La Reine pleurait!..

– Jamais, disait plus tard M. de Périgord, cette conversation ne sortira de ma pensée ni de mon âme… La Reine avait en moi un serviteur; de ce jour elle eut un ami de plus, car je compris qu'elle était calomniée… mais elle prêtait à cette calomnie, et je ne pus m'empêcher de le lui dire.

– J'agirai donc autrement, puisque l'on m'y force, répondit-elle; mais je n'en continuerai pas moins à vivre pour moi quelquefois, et pour mes amis… Cette retraite me plaisait… J'y soupais avec quelques personnes assez discrètes pour n'en pas parler; nous y avons ri et causé comme de simples humains, ajouta-t-elle en souriant… Le Roi y est venu quelquefois, mais en me demandant de n'y pas souper, car rien au monde ne lui ferait manquer l'heure de son souper de famille. Maintenant que vous avez vu tout cela de près, mon cher comte, me donnez-vous l'absolution?

M. de Périgord n'était pas éloquent avec toute sa bonté; eh bien! il le devenait en parlant de la Reine lorsqu'il racontait cette histoire. Je la lui ai entendu dire bien souvent, et toujours de même quant au fond, mais jamais d'une manière semblable quant aux détails de l'impression qu'il avait reçue de la Reine ce jour-là…

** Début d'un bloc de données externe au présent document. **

(* ===== verification/LanProps.v ===== *)
(** * The LAN host table stays a table

    What a function may do to an entry ([touched]), and the invariant that no
    two entries have the same MAC address, whatever the order of the events. *)

From stdpp Require Import relations.
From S2P Require Import Prelude CString Text LanEntry LanHost.
Open Scope Z_scope.

Module LanProps.
Import Text LanEntry LanHost.

(** ** Addresses without colons *)

Lemma filter_all {A} (P : A → Prop) `{∀ x, Decision (P x)} (l : list A) : Forall P l → filter P l = l.
Proof. induction 1 as [|x l Hx _ IH]; [done|]. by rewrite filter_cons_True, IH. Qed.

Lemma str_of_pad t n : 0 ∉ t → str_of (t ++ replicate n 0) = t.
Proof.
  induction t as [|c t IH]; intros Ht; [by destruct n|]. cbn [app str_of].
  destruct (Z.eqb_spec c 0) as [-> |?]; [set_solver|]. rewrite IH by set_solver. done.
Qed.

Lemma str_of_cut l : 0 ∉ str_of l ∧ ∃ r, l = str_of l ++ r.
Proof.
  induction l as [|c l [IH1 [r IH2]]]; [split; [set_solver|by exists []]|]. cbn [str_of].
  destruct (Z.eqb_spec c 0) as [-> |Hc]; [split; [set_solver|by eexists]|]. split; [set_solver|]. exists r. cbn. congruence.
Qed.

Lemma mac_rm_dot_twice m : mac_rm_dot (mac_rm_dot m) = mac_rm_dot m.
Proof.
  unfold mac_rm_dot at 2 3. set (l := filter _ _). destruct (str_of_cut l) as [H0 [r Hr]]. set (t := str_of l) in *.
  assert (Hl : Forall (λ c, c ≠ 58) l ∧ (length l ≤ 17)%nat).
  { split; [apply Forall_forall; by intros c [? _]%list_elem_of_filter|].
    unfold l. etrans; [apply length_filter|]. unfold array, MAC_ADDR_DOT_LEN. rewrite length_take. lia. }
  rewrite Hr, length_app in Hl. destruct Hl as [[Hne _]%Forall_app Hlen].
  unfold mac_rm_dot, array, MAC_ADDR_DOT_LEN. rewrite take_app, take_ge by lia.
  rewrite filter_app, filter_all, take_replicate, (filter_all _ (replicate _ _)); [by apply str_of_pad| |done].
  apply Forall_forall. by intros c [-> _]%elem_of_replicate.
Qed.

La Reine, en effet, changea immédiatement de façon d'être. Elle allait quelquefois chez madame de Polignac, elle y fut presque tous les jours: son affection pour la comtesse Jules, qui alors n'était pas encore gouvernante des enfants de France, et qui recevait tout son lustre de l'amitié de la Reine, justifiait assez son assiduité à aller chaque soir chez elle. Mais la Reine fit bien savoir qu'elle désirait qu'on vînt chez madame de Polignac comme si on était venu chez elle. Le fond de cette société, comme je l'ai déjà dit, était: madame la comtesse Jules et son mari, la comtesse Diane de Polignac, la duchesse de Grammont, madame la marquise de Bréhan, le comte d'Artois, madame la comtesse de Châlons, messieurs de Vaudreuil, monsieur le baron de Bésenval, le comte de Fersen, les d'Hautefort, la maréchale d'Estrées, le comte Étienne de Durfort, le comte Louis de Durfort, la duchesse et le duc de Duras, MM. de Coigny, et quelques autres personnes telles que monsieur de Breteuil, madame de Matignon… mais ils étaient moins souvent appelés que les premiers noms que je viens de dire.

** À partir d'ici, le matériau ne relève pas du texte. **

(* ===== verification/LanName.v ===== *)
(** * The names of the hosts in the configuration

    What becomes of the name of a host from lease to lease ([set_ip_from_dhcp]),
    written in UTF-8 ([sync_lan_host_info]) and read back in GB2312, and the
    name that is too long for the array it is converted into. *)

From S2P Require Import Prelude CString Text LanEntry LanHost LanProps LanDemo LanRun.
Open Scope Z_scope.

Module LanName.
Import Text LanEntry LanHost LanProps LanDemo LanRun.

(** What is read from the configuration after the name was written to it. *)
Class ConfigLaws (W : Type) `{World W} := {
  get_set i v w : (length v < HOSTNAME_LEN)%nat → tcapi_get (node_name i) (cs "HostName") (tcapi_set (node_name i) (cs "HostName") v w) = Some v;
  get_send node attr ev w : tcapi_get node attr (ecnt_event_send ev w) = tcapi_get node attr w
}.

Section names.
Context {W : Type} `{ConfigLaws W}.


End names.


#[export] Instance net_laws : ConfigLaws net.
Proof.
  split; [|done]. intros i v w _. cbn [tcapi_get tcapi_set net_world]. unfold lookup.
  change (streq (cs "HostName") (cs "LANHostMaxNumber")) with false. change (streq (cs "HostName") (cs "LANHostNumber")) with false.
  unfold stored. cbn [d_nodes store list_find fst snd]. unfold streq. rewrite !bool_decide_eq_true_2 by done. done.
Qed.



(** A name that is 63 bytes in UTF-8 fills the array: its end is looked for
    behind it. *)
Lemma long_name_overruns `{World W} k e (s : lan W) utf8 :
  lan_host_info s !! k = Some e → is_Some (tcapi_get (node_name k) (cs "MAC") (world s)) →
  charsetconv (cs "gb2312") (cs "utf-8") (host_name e) HOSTNAME_LEN = (0, utf8) → str_ok utf8 → length utf8 = HOSTNAME_LEN →
  sync_lan_host_info k LEASE_FLAGS s = Fault.
Proof.
  intros He Hn Hc Hu Hl. pose proof (sync_names k e s He Hn) as Hsync. unfold stored_name, string_of in Hsync.
  rewrite Hc in Hsync. cbn [fst snd Z.eqb] in Hsync. by rewrite str_of_ok, Hl in Hsync.
Qed.
End LanName.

La jalousie que la Reine excita de nouveau par cette faveur insigne d'aller chaque soir souper chez madame de Polignac, déchaîna encore davantage contre cette famille.

Cependant madame la comtesse, depuis duchesse de Polignac, était une personne parfaitement faite pour plaire à Marie-Antoinette: elle était douce et bonne, avait une belle âme et comprenait la vie sous le côté le plus honorable, bien qu'elle eût peu d'esprit, quoi qu'en disent quelques biographies écrites dans le temps du ministère de son fils. Elle était charmante: sa figure avait un éclat de blancheur; ses yeux, les plus beaux du monde, avaient un regard doux comme elle-même; son sourire était candide; ses manières, sa voix, en elle tout plaisait et attachait… Elle venait de se marier et avait peu d'espoir de faire une aussi brillante fortune que celle qui lui fut envoyée par le Ciel. Lorsque sa belle-sœur, la comtesse Diane de Polignac, obtint une place de dame pour accompagner, chez madame la comtesse d'Artois, la Reine alors connut la comtesse Jules, et l'aima au point de lui accorder sa confiance et des marques d'une affection peu commune. Le comte Jules fut fait premier écuyer de la Reine en survivance du comte de Tessé, et duc héréditaire en 1780. Le comte de Grammont, demandant en mariage la fille de madame la duchesse de Polignac, fut créé duc de Guiche, mais duc à brevet, et fait capitaine des gardes-du-corps du Roi… Enfin la Reine, voulant avoir continuellement madame de Polignac avec elle, fit ôter à madame de Rohan-Guémené la charge de gouvernante des enfants de France, et la donna à madame la duchesse de Polignac… et son mari obtint la place de directeur-général des postes et haras de France.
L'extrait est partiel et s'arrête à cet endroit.